# Going gluten free for gas prob



## StressedOut (Nov 14, 2001)

Hi all,I've been suffering with IBS for nearly a year now and I've tried doing lots of things with my diet (cutting out dairy, caffine etc.) but as yet I have had no relief from daily bouts of intestinal gas (no odour though unless there's gonna be a D attack), belching, stomach ache and stabbing pain in my guts when I have a D attack







My last three D attacks have been after eating pasta and bread but even when I cut these out my symptoms don't ease. Although maybe this is because wheat products are in most of the food I eat and I didn't know about them?I've been through lots of prescriptions from my GP with no relief and I've recently been seeing a homeopath. Her prescriptions have (as yet) made no improvement but she recommened me going gluten free not just cutting out bread and pasta.I've been doing this for five days now and I've spent three days with a headache! I'm finding this diet very restrictive and I'm wondering how long before I should start to feel the benefits? Two weeks, a month...?

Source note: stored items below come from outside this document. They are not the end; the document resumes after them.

Lemma update_thread_ok b pre post w : io_inv vol fails {| sv := w; sth := pre ++ E_Update :: post |} ->
  exists w' ts, run_thread vol cnt b E_Update w = Some (w', ts) /\ io_inv vol fails {| sv := w'; sth := pre ++ ts ++ post |}.
Proof.
  intros (pend & sk & tot & K & Q & A). simpl in K, Q, A.
  rewrite owners_app, owners_cons_other in Q by apply not_owner_update.
  assert (K' : forall w', w' = w -> core fails w' (pre ++ [] ++ post) pend sk tot) by (intros w' ->; by eapply core_gone).
  simpl. unfold update_vol_active_stat. pose proof Q as [Q1 Q2 Q3 Q4 Q5].
  destruct (vol_act_stat w) eqn:Ea.
  - destruct (owners pre ++ owners post) as [|t [|? ?]] eqn:Eo; [|by destruct Q5|done].
    apply app_eq_nil in Eo as [Eo1 Eo2]. destruct Q5 as [Hr Hv].
    destruct (decide (vol ∈ active_vol_list (iowker_Mgr w))) as [?|Hn]; [by destruct Hv|].
    destruct (cnt_rqs w >? 0) eqn:Ec; zbool.
    + do 2 eexists. split; [done|]. rewrite decide_True by done.
      apply (inv_owner _ _ _ _ _ _ pend sk tot); try done; [by eapply core_plain| |by apply awake_active].
      split; simpl; try done. split; [done|]. split; [done|]. split; [exact Hr|].
      intros El. rewrite El in Q1. simpl in Q1. lia.
    + do 2 eexists. split; [done|]. rewrite decide_False by done. apply (inv_owner _ _ _ _ _ _ pend sk tot); try done; [by apply K'|].
      intros Hne. destruct (vol_rqs_list w); [done|]. simpl in Q1. lia.
  - do 2 eexists. split; [done|]. rewrite decide_False by done. exists pend, sk, tot. simpl. split; [by apply K'|].
    split; [by rewrite owners_app|by apply awake_active].
  - destruct (owners pre ++ owners post) as [|t [|? ?]]; [|by destruct Q5|done].
    destruct Q5 as [_ Hv]. by destruct (decide _); [destruct Hv|].
Qed.

(** ** Requests arrive *)

Definition took (p : Z) (w : volq) : volq :=
  let w := set_cnts (s32 (lgr_rqs w + 1)) (linger_wreq_cnt w) (linger_rreq_cnt w) (error_commit_cnt w) w in
  set_logs (arrived w ++ [p]) (enqueued w) (submitted w) (told w) w.

Section arrive.
Context (p : Z) (rq : request) (w : volq) (ths : list kthread) (pend : list Z) (sk : Z) (tot : Z -> Z).
Context (K : core fails w ths pend sk tot) (Hp : dms_rqs w !! p = None) (Hrq : rq_ok rq).
Context (Hsz : Z.of_nat (size (dms_rqs w)) < 2 ^ 31 - 1).
Context (Hio : nios KERNEL_IO_READ ths + nios KERNEL_IO_WRITE ths < 2 ^ 31 - 1).

Lemma took_users d : users_ok (set_rqs (<[p := d]> (dms_rqs w)) (took p w)).
Proof.
  pose proof (k_users _ _ _ _ _ _ K) as [U1 U2 U3].
  split; simpl; rewrite ?map_size_insert_None by done; rewrite ?Nat2Z.inj_succ.
  - intros x. rewrite live_insert, occ_app, occ_cons. change (occ x []) with 0. specialize (U1 x).
    destruct (decide (p = x)) as [<-|]; [|lia]. unfold live in U1. rewrite Hp, decide_False in U1 by (by intros [? ?]). lia.
  - rewrite U2. apply s32_small. unfold is_s32. lia.
  - lia.
Qed.

Lemma insert_keeps d : keeps (dms_rqs w) (<[p := d]> (dms_rqs w)) pend.
Proof.
  intros x Hx. unfold rq_at. rewrite lookup_insert_ne; [done|]. intros ->.
  destruct (r_pend _ _ _ _ (k_refs _ _ _ _ _ _ K) x Hx) as [? ?]. congruence.
Qed.

(** The user is refused at once. *)
Lemma refuse_core : core fails (commit_user_request p false (took p w)) ths pend sk tot.
Proof.
  destruct K as [K1 K2 K3 K4 K5 [U1 U2 U3] K7 K8 K9]. split; try done. split; simpl; [|rewrite U2|done].
  - intros x. rewrite fmap_app, !occ_app. simpl. specialize (U1 x). lia.
  - rewrite s32_small, s32_small; unfold is_s32; rewrite ?s32_small; unfold is_s32; lia.
Qed.
Lemma gen_ioSReq_partition_witness :
  exists segs,
    _ioReq_gen_ioSReq_ovw KERNEL_IO_WRITE (fun lb => lb <? 3)
      {| metaSrv_ipaddr := 0; metaSrv_port := 0; volumeID := 1; lbid_len := 4; lbid_start := 1 |}
      [0xf0; 0xff; 0xff; 0xff] = Some segs /\
    map sg_len segs = [1; 1; 2] /\
    concat (seg_blocks <$> segs) = zseq 1 4.
Proof.
  destruct (gen_ioSReq_partition KERNEL_IO_WRITE (fun lb => lb <? 3)
    {| metaSrv_ipaddr := 0; metaSrv_port := 0; volumeID := 1; lbid_len := 4; lbid_start := 1 |}
    [0xf0; 0xff; 0xff; 0xff]) as (segs & Hrun & Hcat & _);
    [unfold addr_wf; simpl; lia|simpl; lia|vm_compute; discriminate|].
  exists segs. split; [exact Hrun|]. split; [|exact Hcat].
  vm_compute in Hrun. injection Hrun as <-. reflexivity.
Defined.

(** ** Completion of the segments

    [ioReq_IODone_endfn] and [ioReq_MDReport_endfn] are called by the threads
    that complete the segments of a request, concurrently.  Each call is three
    atomic steps: an event to the state machine, a subtraction from a counter, and, for
    the thread that brings the counter to zero, a second event that grants the next
    stage.  [ev1], [grant], [ev2], [next] are the events and answers the two
    functions use. *)

Section endfn.
Context (ev1 : IOR_FSM_TREvent_t) (grant : IOR_FSM_action_t).
Context (ev2 : IOR_FSM_TREvent_t) (next : IOR_FSM_action_t).

(** Where a call is; [PC_done b]: returned, with or without submitting the request to the
    next stage. *)
Inductive endfn_pc : Type :=
| PC_start
| PC_granted
| PC_last
| PC_done (submitted : bool).

(** The part of the request the calls share: its state and the counter. *)
Definition endfn_state : Type := IOReq_fsm_t * Z.

Definition endfn_step (s : endfn_state) (n : Z) (pc : endfn_pc) : endfn_state * endfn_pc :=
  let '(st, remain) := s in
  match pc with
  | PC_start =>
      let '(st, action) := IOReq_update_state st ev1 in
      ((st, remain), if bool_decide (action = grant) then PC_granted else PC_done false)
  | PC_granted =>
      let ret := s32 (remain - n) in
      ((st, ret), if ret =? 0 then PC_last else PC_done false)
  | PC_last =>
      let '(st, action) := IOReq_update_state st ev2 in
      ((st, remain), PC_done (bool_decide (action = next)))
  | PC_done b => (s, PC_done b)
  end.

(** A call that is not interrupted. *)
Definition endfn_call (s : endfn_state) (n : Z) : endfn_state * endfn_pc :=
  let '(s, pc) := endfn_step s n PC_start in
  let '(s, pc) := endfn_step s n pc in
  endfn_step s n pc.

(** Concurrent calls: each with its number of blocks and where it is. *)
Record endfn_calls : Type := {
  ec_state : endfn_state;
  ec_calls : list (Z * endfn_pc);
}.

Inductive endfn_sched : endfn_calls -> endfn_calls -> Prop :=
| endfn_sched_one s l1 n pc l2 :
    endfn_sched {| ec_state := s; ec_calls := l1 ++ (n, pc) :: l2 |}
      (let '(s', pc') := endfn_step s n pc in
       {| ec_state := s'; ec_calls := l1 ++ (n, pc') :: l2 |}).

Definition endfn_start (st : IOReq_fsm_t) (ns : list Z) : endfn_calls :=
  {| ec_state := (st, zsum ns); ec_calls := (fun n => (n, PC_start)) <$> ns |}.

(** Calls that did not subtract yet, calls that found the counter at zero. *)
Definition pend (c : Z * endfn_pc) : Z :=
  match c.2 with PC_start | PC_granted => c.1 | _ => 0 end.

Definition atzero (c : Z * endfn_pc) : Z :=
  match c.2 with PC_last | PC_done true => 1 | _ => 0 end.

Definition subm (c : Z * endfn_pc) : Z :=
  match c.2 with PC_done true => 1 | _ => 0 end.

Definition csum (f : Z * endfn_pc -> Z) (l : list (Z * endfn_pc)) : Z := zsum (f <$> l).

Lemma csum_app f l1 l2 : csum f (l1 ++ l2) = csum f l1 + csum f l2.
Proof. unfold csum. by rewrite fmap_app, zsum_app. Qed.

Lemma csum_cons f c l : csum f (c :: l) = f c + csum f l.
Proof. done. Qed.

Lemma csum_nonneg f l : (forall c, c ∈ l -> 0 <= f c) -> 0 <= csum f l.
Proof.
  intros H. apply zsum_nonneg, Forall_fmap, Forall_forall. intros c Hc. by apply H.
Qed.

Context (S1 S2 : IOReq_fsm_t).
Hypothesis Hev1 : IOReq_update_state S1 ev1 = (S1, grant).
Hypothesis Hev2 : IOReq_update_state S1 ev2 = (S2, next).

Record barrier_inv (total : Z) (c : endfn_calls) : Prop := {
  bi_pos : Forall (fun x => 0 < x.1) (ec_calls c);
  bi_remain : (ec_state c).2 = csum pend (ec_calls c) /\ csum pend (ec_calls c) <= total;
  bi_last : csum atzero (ec_calls c) = if csum pend (ec_calls c) =? 0 then 1 else 0;
  bi_stat : (ec_state c).1 = if csum subm (ec_calls c) =? 0 then S1 else S2;
}.

Lemma pend_nonneg l : Forall (fun x => 0 < x.1) l -> 0 <= csum pend l.
Proof.
  intros Hl. apply csum_nonneg. intros [n pc] Hc. rewrite Forall_forall in Hl.
  specialize (Hl _ Hc). unfold pend. destruct pc; simpl in *; lia.
Qed.

Lemma subm_atzero l : 0 <= csum subm l <= csum atzero l.
Proof.
  induction l as [|[n pc] l IH]; [unfold csum; simpl; lia|]. rewrite !csum_cons.
  unfold subm, atzero in *. destruct pc as [| | |[]]; simpl; lia.
Qed.

Lemma barrier_step total c c' :
  total < 2 ^ 31 -> barrier_inv total c -> endfn_sched c c' -> barrier_inv total c'.
Proof.
  intros Ht [Hpos [Hrem Htot] Hlast Hstat] Hs. destruct Hs as [[st remain] l1 n pc l2]. simpl in *.
  rewrite !csum_app, !csum_cons in *.
  apply Forall_app in Hpos as [Hp1 Hp2]. apply Forall_cons in Hp2 as [Hn Hp2]. simpl in Hn.
  pose proof (pend_nonneg l1 Hp1). pose proof (pend_nonneg l2 Hp2).
  pose proof (subm_atzero l1). pose proof (subm_atzero l2).
  assert (Hpos' : forall pc', Forall (fun x : Z * endfn_pc => 0 < x.1) (l1 ++ (n, pc') :: l2)).
  { intros pc'. apply Forall_app. split; [done|]. by constructor. }
  (* forget the lists: only the six sums matter *)
  assert (Hgoal : forall s' pc',
    s'.2 = csum pend l1 + (pend (n, pc') + csum pend l2) /\ csum pend l1 + (pend (n, pc') + csum pend l2) <= total ->
    csum atzero l1 + (atzero (n, pc') + csum atzero l2)
      = (if csum pend l1 + (pend (n, pc') + csum pend l2) =? 0 then 1 else 0) ->
    s'.1 = (if csum subm l1 + (subm (n, pc') + csum subm l2) =? 0 then S1 else S2) ->
    barrier_inv total {| ec_state := s'; ec_calls := l1 ++ (n, pc') :: l2 |}).
  { intros s' pc' ? ? ?. split; simpl; rewrite ?csum_app, ?csum_cons; auto. }
  clear Hpos' Hp1 Hp2. generalize dependent (csum pend l1). generalize dependent (csum pend l2).
  generalize dependent (csum atzero l1). generalize dependent (csum atzero l2).
  generalize dependent (csum subm l1). generalize dependent (csum subm l2).
  intros s2 s1 Hstat a2 Hsa2 a1 Hsa1 p2 Hp2 p1 Hrem Htot Hlast Hp1 Hgoal.
  unfold pend, atzero, subm in *. cbn [fst snd] in *. destruct pc as [| | |b]; cbn in Hstat, Hrem, Htot, Hlast; cbn.
  - assert (Hst : st = S1).
    { rewrite Hstat, (proj2 (Z.eqb_eq _ 0)); [done|]. destruct (_ =? 0) eqn:E in Hlast; zbool; simpl in *; lia. }
    rewrite Hst, Hev1, bool_decide_true by done. apply Hgoal; simpl; [done|done|congruence].
  - replace (s32 (remain - n)) with (p1 + p2) by (rewrite s32_small; unfold is_s32; lia).
    destruct (p1 + p2 =? 0) eqn:E; zbool; apply Hgoal; simpl; try done; try lia.
    + rewrite (proj2 (Z.eqb_eq _ 0)) by lia. destruct (_ =? 0) eqn:E' in Hlast; zbool; lia.
    + rewrite (proj2 (Z.eqb_neq _ 0)) by lia. destruct (_ =? 0) eqn:E' in Hlast; zbool; lia.
  - assert (Hz : p1 + (0 + p2) = 0 /\ s1 + s2 = 0).
    { destruct (_ =? 0) eqn:E in Hlast; zbool; simpl in *; lia. }
    rewrite (proj2 (Z.eqb_eq (s1 + (0 + s2)) 0)) in Hstat by lia. rewrite Hstat, Hev2, bool_decide_true by done.
    apply Hgoal; simpl; [done|done|]. by rewrite (proj2 (Z.eqb_neq _ 0)) by lia.
  - apply Hgoal; simpl; done.
Qed.

Definition all_returned (l : list (Z * endfn_pc)) : Prop :=
  Forall (fun c => exists b, c.2 = PC_done b) l.

Lemma barrier_start ns :
  ns <> [] -> Forall (fun n => 0 < n) ns -> zsum ns < 2 ^ 31 -> barrier_inv (zsum ns) (endfn_start S1 ns).
Proof.
  intros Hne Hpos Hb.
  assert (Hs : forall l, csum pend ((fun n => (n, PC_start)) <$> l) = zsum l /\
                         csum atzero ((fun n => (n, PC_start)) <$> l) = 0 /\
                         csum subm ((fun n => (n, PC_start)) <$> l) = 0).
  { induction l as [|n l (IH1 & IH2 & IH3)]; [done|]. rewrite fmap_cons, !csum_cons, IH1, IH2, IH3. done. }
  destruct (Hs ns) as (H1 & H2 & H3).
  assert (0 < zsum ns).
  { destruct ns as [|n ns]; [done|]. apply Forall_cons in Hpos as [? Hpos]. rewrite zsum_cons.
    pose proof (zsum_nonneg ns ltac:(eapply Forall_impl; [exact Hpos|simpl; lia])). lia. }
  split; simpl.
  - apply Forall_fmap. exact Hpos.
  - rewrite H1. lia.
  - rewrite H1, H2. by rewrite (proj2 (Z.eqb_neq _ 0)) by lia.
  - by rewrite H3.
Qed.

Lemma barrier_reach ns c :
  ns <> [] -> Forall (fun n => 0 < n) ns -> zsum ns < 2 ^ 31 ->
  rtc endfn_sched (endfn_start S1 ns) c -> barrier_inv (zsum ns) c.
Proof.
  intros Hne Hpos Hb. pose proof (barrier_start ns Hne Hpos Hb) as H0. intros Hr. revert H0.
  induction Hr as [|c1 c2 c3 H1 _ IH]; [done|]. intros Hi. apply IH. eapply barrier_step; eauto.
Qed.

Lemma returned_sums l : all_returned l -> csum pend l = 0 /\ csum atzero l = csum subm l.
Proof.
  induction 1 as [|[n pc] l [b Hb] _ (IH1 & IH2)]; [done|]. simpl in Hb. subst pc.
  rewrite !csum_cons, IH1, IH2. by destruct b.
Qed.

(** The next stage is granted to one call at most, only when every call has
    subtracted its blocks, and to exactly one when all calls returned. *)
Lemma barrier_spec ns c :
  ns <> [] -> Forall (fun n => 0 < n) ns -> zsum ns < 2 ^ 31 ->
  rtc endfn_sched (endfn_start S1 ns) c ->
  csum subm (ec_calls c) <= 1 /\
  (csum subm (ec_calls c) = 1 -> (ec_state c).2 = 0) /\
  (all_returned (ec_calls c) -> csum subm (ec_calls c) = 1 /\ ec_state c = (S2, 0)).
Proof.
  intros Hne Hpos Hb Hr. destruct (barrier_reach ns c Hne Hpos Hb Hr) as [Hp [Hrem _] Hlast Hstat].
  pose proof (subm_atzero (ec_calls c)) as Hsa. destruct (_ =? 0) eqn:E in Hlast; zbool.
  - split; [lia|]. split; [lia|]. intros Hall. destruct (returned_sums _ Hall) as [H1 H2].
    split; [lia|]. destruct (ec_state c) as [st re]. simpl in *.
    rewrite Hstat, Hrem, (proj2 (Z.eqb_neq _ 0)) by lia. congruence.
  - split; [lia|]. split; [lia|]. intros Hall. destruct (returned_sums _ Hall). lia.
Qed.

End endfn.

Definition ioReq_IODone_endfn (s : endfn_state) (num_LBs : Z) : endfn_state * endfn_pc :=
  endfn_call IOREQ_E_IOSeg_IODone IOREQ_A_IOSegIODoneCIIOR IOREQ_E_RWUDataDone IOREQ_A_DO_ReportMD s num_LBs.
(* ===== verification/MDItems.v ===== *)
(** * MDItems: cached block locations and metadata items

    Translation of the pure part of metadata_manager/metadata_cache.c.  The cache keeps one
    item per block ([mcache_item_t]: the HBID of the block and where its replicas are); a
    request works on metadata items ([metaD_item_t]) that describe a run of blocks, with
    runs of physical locations packed into triplets.  A lookup builds metadata items from
    the cached blocks and joins adjacent triplets ([merge_lr_triplet]); an update splits
    a metadata item into blocks again ([_split_metadata]).

    A metadata item is the commit state of MDataCommit with the parts that only the
    locations need.  Arrays keep their length; an access past their end is a fault
    ([None]).  [a] are the answers of the allocator to come ([true]: memory is granted;
    an empty list: every request is). *)

From S2P Require Import Prelude CommonUtil MDataCommit.

Record mcache_dnloc_t : Type := {
  mc_ipaddr : Z;
  mc_port : Z;
  mc_rbid : Z;
  mc_offset : Z;
}.

Record mcache_item_t : Type := {
  HBID : Z;
  mc_dnLoc : list mcache_dnloc_t;
  mc_num_dnLoc : Z;
}.

Definition zero_dnloc : mcache_dnloc_t := {| mc_ipaddr := 0; mc_port := 0; mc_rbid := 0; mc_offset := 0 |}.

Record metaD_DNLoc_t : Type := {
  dl_ipaddr : Z;
  dl_port : Z;
  rbid_len_offset : list Z;
  num_phyLocs : Z;
}.

Inductive MData_state_t : Type :=
| MData_VALID
| MData_INVALID
| MData_VALID_LESS_REPLICA.

#[global] Instance MData_state_t_eq_dec : EqDecision MData_state_t.
Proof. solve_decision. Defined.

Record mdItem_t : Type := {
  md_core : metaD_item_t;
  mdata_stat : MData_state_t;
  arr_HBID : list Z;
  md_dnLoc : list metaD_DNLoc_t;
}.

Record metadata_t : Type := {
  array_metadata : list mdItem_t;
  volumeID : Z;
  lbid_start : Z;
  lbid_len : Z;
}.

(** [for (i = 0; i < n; i++) arr[i] = l[i]] for an array of fixed length. *)
Definition fill_array {B} (l arr : list B) : option (list B) :=
  if decide (length l <= length arr)%nat then Some (list_inserts 0 l arr) else None.

(** ** Hits and misses *)

(** A pointer that is not NULL. *)
Definition is_ptr {B} (x : option B) : bool := match x with Some _ => true | None => false end.
(* ===== verification/NNProtoSpec.v ===== *)
(** * NNProtoSpec: both ends of the wire to the namenode agree

    The format of the answers of the namenode as an encoding, and that the parser of NNProto
    reads it back; what the reports of the client node contain. *)

From S2P Require Import Prelude CommonUtil Bytes MDataCommit MDItems NNProto.

(** ** The format of an answer *)

Record wire_loc : Type := {
  wl_addr : Z;
  wl_port : Z;
  wl_rlo : list Z;
}.

Record wire_item : Type := {
  wi_hbids : list Z;
  wi_locs : list wire_loc;
  wi_stat : Z;
}.

Definition enc_u16 (x : Z) : list Z := be_bytes 2 x.
Definition enc_u32 (x : Z) : list Z := be_bytes 4 x.

Definition enc_loc (w : wire_loc) : list Z :=
  let s := ccma_inet_aton (wl_addr w) in
  enc_u16 (Z.of_nat (length s)) ++ s ++ enc_u32 (wl_port w) ++
  enc_u16 (Z.of_nat (length (wl_rlo w))) ++ u64s (wl_rlo w).

Definition enc_item (w : wire_item) : list Z :=
  enc_u16 (Z.of_nat (length (wi_hbids w))) ++ u64s (wi_hbids w) ++
  enc_u16 (Z.of_nat (length (wi_locs w))) ++ (wi_locs w ≫= enc_loc) ++ enc_u16 (wi_stat w).

(** ** Reading one field *)

Lemma read_next_app n d l : n = Z.of_nat (length d) -> read_next n (d ++ l) = Some (d, l).
Proof.
  intros ->. unfold read_next. rewrite decide_True by (rewrite length_app; lia).
  by rewrite Nat2Z.id, take_app_length, drop_app_length.
Qed.

Lemma read_u16_app x l : 0 <= x < 2 ^ 16 -> read_u16 (enc_u16 x ++ l) = Some (x, l).
Proof. intros H. unfold read_u16, enc_u16. rewrite read_next_app by (by rewrite length_be_bytes). cbn [mbind option_bind]. by rewrite ntohs_be. Qed.
(** *** Example: four blocks in two items, one of them without metadata *)

Definition ex_addr (s n : Z) : UserIO_addr_t :=
  {| metaSrv_ipaddr := 0; metaSrv_port := 0; volumeID := 1; lbid_len := n; lbid_start := s |}.
Definition ex_md (st : MData_state_t) (lb n : Z) : mdItem_t :=
  {| md_core := MData_init_MDItem lb n 2 false false false; mdata_stat := st; arr_HBID := []; md_dnLoc := [] |}.
Definition ex_its : list mdItem_t := [ex_md MData_VALID 100 2; ex_md MData_INVALID 102 1; ex_md MData_VALID_LESS_REPLICA 103 1].
Definition ex_evs : list seg_ev :=
  [Ev_inval; Ev_read_end 1 true true 0; Ev_inval; Ev_inval; Ev_read_end 0 true true 1; Ev_inval].

Lemma ex_its_ok : items_ok ex_its.
Proof. unfold items_ok, ex_its. rewrite !Forall_cons, Forall_nil. cbn. lia. Qed.

Lemma read_segment_exact_witness :
  exists w, seg_life 0 true false true (Ev_acquired ex_its 1 0 :: ex_evs) (seg0 (ex_addr 100 4) KERNEL_IO_READ true 4) = Returns w tt /\
    outcomes (sg_calls w) = [C_ioReq_commit_user true; C_ioReq_IODone 4].
Proof.
  destruct (read_segment_exact (ex_addr 100 4) true 4 0 true false true ex_its 1 ex_evs) as (w & E & _ & H2 & H3);
    [cbn; lia|exact ex_its_ok|reflexivity|vm_compute; lia|].
  exists w. split; [exact E|]. destruct H2 as (_ & _ & ->); [apply H3; [reflexivity|vm_compute; lia]|]. reflexivity.
Defined.
(* ===== verification/IOSegReqWrite.v ===== *)
(** * IOSegReqWrite: the write phase of a segment, and partial writes

    A write tells its user result when every payload request told its own, and the end when every
    payload request ended; a partial write first reads all its blocks, then writes them.  The
    runs in which outdated metadata or a failing read break these promises. *)

From S2P Require Import Prelude CommonUtil Fsm IOSegReqFsm MDataCommit MDItems NNProto NNReport IOReqOvlp IOSegReq IOSegReqSpec.

(** ** The write phase *)

Definition untold_len (p : seg_pl) : Z := match pl_cb p with CB_Write false => pl_len p | _ => 0 end.
Definition untold (l : list seg_pl) : Z := zsum (untold_len <$> l).
Definition total (l : list seg_pl) : Z := zsum (pl_len <$> l).

Lemma untold_bounds l : Forall (fun p => 1 <= pl_len p) l -> 0 <= untold l <= total l.
Proof.
  unfold untold, total. induction 1 as [|p l H _ IH]; [done|]. rewrite !fmap_cons, !zsum_cons.
  unfold untold_len at 1 3. destruct (pl_cb p) as [| |[]|]; lia.
Qed.

Definition ci_part (a : UserIO_addr_t) (res0 b : bool) (R : Z) : list seg_call :=
  if s32 (R - lbid_len a) =? 0 then [C_ioReq_commit_user (res0 && b)] else [].

(** [told]: which payload requests have told their user result; [b]: the conjunction of these. *)
Record writing (a : UserIO_addr_t) (res0 : bool) (R : Z) (b : bool) (told : list bool) (w : seg_world) : Prop := {
  wr_addr : sr_addr (sg_req w) = a;
  wr_stat : st_is IOSegREQ_S_WUD (sg_req w);
  wr_cb : pl_cb <$> sg_pl w = CB_Write <$> told;
  wr_len : Forall (fun p => 1 <= pl_len p) (sg_pl w);
  wr_some : 0 < total (sg_pl w) < 2 ^ 31;
  wr_user : ciUser_remainLB (sg_req w) = untold (sg_pl w);
  wr_mds : ciMDS_remainLB (sg_req w) = total (sg_pl w);
  wr_res : ciUser_result (sg_req w) = b;
  wr_ci : ci_user (sg_req w) = bool_decide (untold (sg_pl w) = 0);
  wr_io : sg_ioResult w = (if decide (untold (sg_pl w) = 0) then res0 && b else res0) /\
          sg_io_ciUser_remainLB w = (if decide (untold (sg_pl w) = 0) then s32 (R - lbid_len a) else R);
  wr_out : outcomes (sg_calls w) = if decide (untold (sg_pl w) = 0) then ci_part a res0 b R else [];
  wr_inval : forall i n lb, sg_inval w = Some (i, n, lb) -> (n <= i)%nat;
}.

Record write_done (a : UserIO_addr_t) (res0 : bool) (R : Z) (b : bool) (w : seg_world) : Prop := {
  wd_pl : sg_pl w = [];
  wd_io : sg_ioResult w = res0 && b /\ sg_io_ciUser_remainLB w = s32 (R - lbid_len a);
  wd_out : outcomes (sg_calls w) = ci_part a res0 b R ++ [C_ioReq_IODone (lbid_len a)];
  wd_inval : forall i n lb, sg_inval w = Some (i, n, lb) -> (n <= i)%nat;
}.

Lemma inval_over w :
  (forall i n lb, sg_inval w = Some (i, n, lb) -> (n <= i)%nat) ->
  seg_step Ev_inval w = Returns (match sg_inval w with Some _ => set_sg_inval None w | None => w end) tt.
Proof.
  intros H. cbn [seg_step]. unfold inval_turn, gets, mbind, thread_bind. destruct (sg_inval w) as [[[i n] lb]|] eqn:E; [|done].
  rewrite decide_True by (by eapply H). done.
Qed.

Anyone been there and done that or am I wasting my time!?!TIA.


----------



## Mike NoLomotil (Jun 6, 2000)

TIA:Not to be pessimistic, but "Res Ipsa Loquitur".everything that follows assumes you have had a proper differntil diagnostic workup done by a board Certified GI doc for your symptoms. If that is not the case, that needs to be done before you read any further. If it has then read on friend.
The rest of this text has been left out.